5 Artists on Our Radar This Spring
Artsy Curatorial and Artsy Editorial
Mar 25, 2020 2:47pm
“Artists on Our Radar” is a new monthly series produced collaboratively by Artsy’s editorial and curatorial teams. Utilizing our editors’ art expertise and our curatorial team’s unique insights and access to Artsy data, each month, we will highlight five artists who have our attention. To make our selections, we’ve determined which artists made an impact this past month, whether through exhibitions at galleries or institutions, sales at art fairs, major auction results, or online sale inquiries through Artsy.
The selections on this list primarily take into account signals that occurred prior to the COVID-19 pandemic and the subsequent postponement of the vast majority of art industry events. For future installments, we will be monitoring online projects, viewing rooms, and sales, as well as Artsy data, to determine the artists we feature.
February James
B. Washington, D.C. Lives and works in Los Angeles.
Last month, as we celebrated Black History Month, curator Larry Ossei-Mensah told us about February James, a rising self-taught artist creating dynamic figurative paintings. James strives to capture a person’s essence in her paintings, rather than their likeness. As a result, her ethereal watercolors of bodies and faces are steeped with emotion. “The works are autobiographical and represent her own experiences,” Ossei-Mensah explained. “They tell stories.

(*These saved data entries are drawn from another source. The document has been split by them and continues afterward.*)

Lemma adder_loop_stops d :
  let k := stages_done qr_A qr_B qr_S qr_SB qr_carry qr_ancilla in
  0 < reg_size qr_A →
  ¬ (reg_size qr_A ≤ reg_size qr_B ∧ reg_size qr_A ≤ reg_size qr_S ∧
     reg_size qr_A ≤ reg_size qr_carry ∧ reg_size qr_SB = 1 ∧
     3 ≤ reg_size qr_ancilla) →
  ∃ e, adder_loop qr_A qr_B qr_S qr_SB qr_carry qr_ancilla d
       = (Raise e, d ++ concat (adder_stage qr_A qr_B qr_S qr_SB qr_carry qr_ancilla
                                  <$> seq 0 k)).
Proof using distinct.
  intros k HA Hw. unfold adder_loop.
  assert (k < reg_size qr_A) as Hk.
  { subst k. unfold stages_done. case_decide; lia. }
  replace (seq 0 (reg_size qr_A))
    with (seq 0 k ++ k :: seq (S k) (reg_size qr_A - S k)); cycle 1.
  { change (k :: seq (S k) (reg_size qr_A - S k))
      with (seq (0 + k) (S (reg_size qr_A - S k))).
    rewrite <- seq_app. f_equal. lia. }
  match goal with |- ∃ e, _ = (_, ?d' ++ ?l) =>
    replace l with (l ++ []) by apply app_nil_r end.
  subst k. unfold stages_done in *. case_decide as Hs.
  - apply for__raise_at.
    + intros i d0 Hi%elem_of_seq. apply adder_iteration_ok; lia.
    + intros d0. rewrite app_nil_r.
      match goal with |- context [?n =? 0] => destruct (n =? 0) eqn:Ek end;
        [apply Nat.eqb_eq in Ek; lia |].
      match type of Ek with (?n =? 0) = false => set (j := n) in * end.
      destruct (decide (reg_size qr_B ≤ j)); [eexists; by qc_stop |].
      destruct (decide (reg_size qr_carry ≤ j)); [eexists; by qc_stop |].
      destruct (decide (reg_size qr_S ≤ j)); [eexists; by qc_stop | lia].
  - apply for__raise_at with (l1 := []).
    + intros ? ? []%elem_of_nil.
    + intros d0. rewrite app_nil_r. simpl.
      destruct (decide (reg_size qr_B = 0)); [eexists; by qc_stop |].
      destruct (decide (reg_size qr_carry = 0)); [eexists; by qc_stop |].
      destruct (decide (reg_size qr_S = 0)); [eexists; by qc_stop |].
      destruct (decide (reg_size qr_ancilla = 0)); [eexists; by qc_stop |].
      destruct (decide (reg_size qr_ancilla = 1)); [eexists; by qc_stop |].
      destruct (decide (reg_size qr_ancilla = 2)); [eexists; by qc_stop |].
      qc_stop. rewrite append_FullAdder_reg_refused by lia. by eexists.
Qed.
End stops.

If you look at the eyes, you can tell there’s something more happening within this picture, and you try to reconcile what that is.”
Collectors have taken an interest in James’s work, too—there have already been nearly three times as many inquiries on the artist’s works on Artsy in 2020 than in all of 2019.
Before COVID-19 put a pause on in-person art world events, James was slated to open a show of new work this spring at Luce Gallery in Turin, Italy. In 2019, she was featured in a group show at Jeffrey Deitch Gallery, curated by artist Nina Chanel Abney; in recent years, she’s worked on collaborations with Solange and Diplo. This past fall, for her solo show with L.A.’s Wilding Cran Gallery, “A Place to Belong,” James transformed the exhibition space into an enveloping domestic sphere that looked as though it were plucked from one of her paintings.